# Prednisone for Hives



## BoomersMom (Apr 26, 2017)

My dog had a food allergy, broke out with extreme hives, we took him to Emergency Vet on a Sunday! He has been on Prednisone 10mg once daily. This last week he has growled and has been very snappy with his brother. Does this sound normal? Does this steroid affect dogs like humans?


----------



## texasred (Jan 29, 2012)

Different medicine, can effect dogs in different ways. 
You can pull him off the medicine and see if he returns to normal.

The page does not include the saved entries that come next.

(* ===== verification/LogRun.v ===== *)
(** * The log as a list

    The programs of [VirtualLog.v] run one after the other, on a network that
    loses nothing but does not reach some of the replicas ([LogWorld.v]).  As
    long as a majority of the replicas is up, appends and reads return, and
    reconfigurations do when the replicas they happen to pick are up; they
    return what a list of payloads and a chain of configs say: the log
    implements that list across any number of reconfigurations, also to other
    sequencers.

    [LogSafety.v] and [LogReads.v] say what holds however calls interleave and
    requests are lost; here the calls end. *)

From stdpp Require Import base gmap list strings relations pretty sorting.
From Stdlib Require Import ZArith Lia.
From S2P Require Import Prelude LogTypes CompletionQueue Futures Metadata NanoLog Replica Program VirtualLog.
From S2P Require Import LogWorld LogSafety.

Open Scope Z_scope.

(** ** The specification *)

(** The configs installed so far, and the payloads appended so far: the first
    one is at the start of the first config. *)
Record alog := mkLog {
  a_chain : list MetadataConfig;
  a_entries : list string }.
Implicit Types a : alog.

Definition first_position a : Z := match a_chain a with [] => 0 | c :: _ => start_index c end.
Definition next_position a : Z := first_position a + length (a_entries a).
(** The config in use; before the first one, the empty one. *)
Definition current_config a : MetadataConfig := default default_MetadataConfig (last (a_chain a)).
Definition entry_at a (l : Z) : option string :=
  if decide (first_position a ≤ l) then a_entries a !! Z.to_nat (l - first_position a) else None.

Inductive log_op :=
  | LogAppend (x : string)
  | LogRead (l : Z)
  | LogSync
  | LogReconfigure (target : MetadataConfig)
  | LogConfig.
Inductive log_result :=
  | AppendedAt (l : Z)
  | EntryRead (r : LogEntry + LogReadError)
  | SyncedTo (l : Z)
  | ConfigOf (c : MetadataConfig).
(* ===== verification/LogFactory.v ===== *)
(** * Making a log in one process

    [src/log/impl/VirtualLogFactory.cc]: the makers of the parts of a log, and
    [makeVirtualLog], which puts them together in memory.  What it makes is a
    state of [LogWorld.v], and one from which the theorems of [LogSafety.v] and
    [LogReads.v] start.

    Its registry stays empty.  A virtual log takes the sequencer of a new
    configuration from the registry: with a registry that does not have it, no
    reconfiguration ever returns, whatever runs at the same time. *)

From stdpp Require Import base gmap list strings relations pretty.
From Stdlib Require Import ZArith Lia Eqdep.
From S2P Require Import Prelude LogTypes Futures Metadata NanoLog KVStore Replica Program VirtualLog FailureDetector LogWorld LogSafety LogReads.

Open Scope Z_scope.

(** ** The makers *)

Definition makeNanoLogStore {N : Type} : gmap Z N := ∅.
Definition makeMetadataStore : Metadata.State := Metadata.empty_store.
Definition makeRegistry : RegistryImpl := {| replicas_ := ∅; sequencers_ := ∅ |}.

Definition makeSequencer (sequencerId : string) (replicaSet : list nat) : SequencerImpl :=
  makeSequencerImpl sequencerId replicaSet 1 1 false.

(** A replica shares its metadata store; its factory has the default config of
    RocksDB, or the one given. *)
Definition default_RocksDbConfig : RocksDbConfig :=
  {| path := ""; createIfMissing := false; manualWALFlush := false; destroyIfExists := false |}.

Definition makeReplica {N : Type} (id name : string) (nanoLogStore : gmap Z N)
    : ReplicaImpl N * RocksDbConfig :=
  (mkReplicaImpl id name nanoLogStore InMemory, default_RocksDbConfig).
Definition makeRocksReplica {N : Type} (id name : string) (nanoLogStore : gmap Z N)
    (rocksDbConfig : RocksDbConfig) : ReplicaImpl N * RocksDbConfig :=
  (mkReplicaImpl id name nanoLogStore InMemory, rocksDbConfig).

Definition first_config : MetadataConfig :=
  {| version_id := 1; previous_version_id := 0; start_index := 1; end_index := 1000;
     previous_version_end_index := 0; sequencer_config := default_SequencerConfig;
     replica_set_config := [] |}.

(** ** makeVirtualLog *)

Section make.
Context {F : Type} `{Uuid F}.

Definition fresh_uuid : M F string := λ f, let '(s, f') := uuid_generate f in (Ret s, f').

(** The loop that makes [n] replicas. *)
Fixpoint makeReplicas (n : nat) : M F (list Rep) :=
  match n with
  | O => mret []
  | S n' =>
      uuid ← fresh_uuid;
      let replica := (makeReplica ("REPLICA_" +:+ uuid) "Replica Instance" makeNanoLogStore).1 in
      replicaSet ← makeReplicas n';
      mret (replica :: replicaSet)
  end.

(** The objects are named by numbers: the replicas 0 to 4, the sequencer 0, the
    virtual log 0. *)
Definition makeVirtualLog : M F World :=
  let '(appended, metadataStore) := Metadata.compareAndAppendRange first_config makeMetadataStore in
  _ ← of_outcome appended;
  replicas ← makeReplicas 5;
  let replicaSet := seq 0 5 in
  sequencerUuid ← fresh_uuid;
  let sequencer := makeSequencer ("SEQUENCER_" +:+ sequencerUuid) replicaSet in
  _ ← fresh_uuid;
  mret (mkWorld metadataStore replicas [(KImpl, sequencer)] makeRegistry
          [{| metadataConfig := default_MetadataConfig; VirtualLog.sequencer := 0%nat;
              VirtualLog.replicaSet := replicaSet |}]
          [] [] [] [] [] []).

Lemma makeReplicas_spec n f :
  ∃ rs f', makeReplicas n f = (Ret rs, f') ∧ length rs = n ∧
    ∀ r, r ∈ rs → nanoLogStore_ r = ∅ ∧ nanoLogType_ r = InMemory.
Proof.
  revert f. induction n as [|n IH]; intros f.
  - exists [], f. split_and!; [done..|]. by intros r ?%elem_of_nil.
  - simpl. mred. unfold fresh_uuid. destruct (uuid_generate f) as [u f1].
    destruct (IH f1) as (rs & f2 & E & Hl & Hrs). rewrite E.
    eexists _, f2. split_and!; [done|simpl; by rewrite Hl|].
    intros r [->|Hr]%elem_of_cons; [done|auto].
Qed.

(** [makeVirtualLog] makes a log in the initial state of the theorems on
    safety: version 1 with the positions from 1 on, five replicas without
    segments, and a sequencer of that version. *)
Lemma makeVirtualLog_initial f :
  ∃ w f', makeVirtualLog f = (Ret w, f') ∧ initial 5 1 1 w ∧ w_registry w = makeRegistry ∧
    w_meta w = Metadata.append_config first_config Metadata.empty_store ∧
    w_vlogs w = [{| metadataConfig := default_MetadataConfig; VirtualLog.sequencer := 0%nat;
                    VirtualLog.replicaSet := seq 0 5 |}].
Proof.
  unfold makeVirtualLog. destruct (makeReplicas_spec 5 f) as (rs & f1 & E & Hl & Hrs).
  unfold mbind, M_bind. cbn -[makeReplicas]. rewrite E. unfold fresh_uuid.
  destruct (uuid_generate f1) as [u1 f2]. destruct (uuid_generate f2) as [u2 f3].
  eexists _, f3. split; [done|]. split; [|done]. split_and!; try done.
  - split; simpl; try done.
    + by exists first_config.
    + by eexists.
    + intros [|vl] st; simpl; [by intros [= <-]|done].
    + intros l c _ Hc. apply getConfigUsingLogId_elem, list_elem_of_singleton in Hc. by subst.
  - intros r rep Hr. apply list_elem_of_lookup_2 in Hr. by rewrite (proj1 (Hrs rep Hr)).
Qed.
End make.

(** ** Replicas do not change the metadata store they share *)

Definition meta_kept {A} (m : M (Rep * Metadata.State) A) : Prop := ∀ s, (m s).2.2 = s.2.

Lemma kept_bind {A B} (m : M (Rep * Metadata.State) A) (f : A → M (Rep * Metadata.State) B) :
  meta_kept m → (∀ a, meta_kept (f a)) → meta_kept (m ≫= f).
Proof.
  intros Hm Hf s. unfold mbind, M_bind. specialize (Hm s).
  destruct (m s) as [[a| |] s1]; simpl in *; rewrite ?Hf; done.
Qed.
Lemma kept_config v : meta_kept (config_or_throw (N := Nano) v).
Proof. intros s. unfold config_or_throw. mred. simpl. unfold gets. by destruct (Metadata.getConfig v s.2). Qed.
Lemma kept_create v c : meta_kept (create (N := Nano) v c).
Proof. by intros s. Qed.
Lemma kept_nanolog {A} v n (f : M Nano A) : meta_kept (on_nanolog v n f).
Proof. intros s. unfold on_nanolog. by destruct (f n). Qed.

Lemma kept_getLogEntry v l : meta_kept (Replica.getLogEntry (N := Nano) v l).
Proof.
  apply kept_bind; [by intros s|]. intros st. destruct (getNanoLog v st); [apply kept_nanolog|by intros s].
Qed.
Lemma kept_seal v : meta_kept (Replica.seal (N := Nano) v).
Proof.
  apply kept_bind; [by intros s|]. intros st. apply kept_bind; [apply kept_config|]. intros c.
  apply kept_bind.
  - destruct (getNanoLog v st); [by intros s|]. apply kept_bind; [apply kept_create|]. by intros n s.
  - intros [n|]; [apply kept_nanolog|by intros s].
Qed.
Lemma kept_append i g v l x b (s : Rep * Metadata.State) :
  (Replica.append i g v l x b s).2.2 = s.2.
Proof.
  unfold Replica.append, lookup_or_create. cbv zeta.
  match goal with |- context [match ?x with _ => _ end] => assert (Hk : x.2.2 = s.2) end.
  - apply (kept_bind store); [by intros s'|]. intros st.
    destruct (getNanoLog v st); [by intros s'|].
    apply kept_bind; [apply kept_config|]. intros c. apply kept_create.
  - match goal with |- context [match ?x with _ => _ end] => destruct x as [[n| |] s1] end;
      simpl in *; [|done..]. by destruct (NanoLog.append _ _ _ _ _ _).
Qed.

(** ** A registry without the sequencer *)

Section unregistered.
Context (r : RegistryImpl) (vlogs : list VLogState).

Definition unregistered (c : MetadataConfig) : Prop :=
  registry_sequencer (sequencer_id (sequencer_config c)) r = None.

(** What then never changes. *)
Record stuck (w : World) : Prop := {
  s_registry : w_registry w = r;
  s_configs : ∀ v c, Metadata.getConfig v (w_meta w) = Some c → unregistered c;
  s_vlogs : w_vlogs w = vlogs }.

https://www.vetinfo.com/steroid-side-effects-in-dogs.html
Steroid Side Effect: Mood Changes
Another side effect that is occasionally seen in dogs taking steroids for various health concerns is changes in behavior. It's not uncommon to see your pet become suddenly more aggressive or anxious after giving him steroids. Dogs that were otherwise very mild mannered and well behaved may begin to run around or bark. In more extreme cases, you may need to be careful about the possibility of your dog biting or harming someone. Mood changes can also make your pet more sedate and depressed as well, so it's important to also be on the lo


----------



## BoomersMom (Apr 26, 2017)

Yes, totally agree with article! Boomer is usually very loving and playful, but this last week we have seen a very different dog!


----------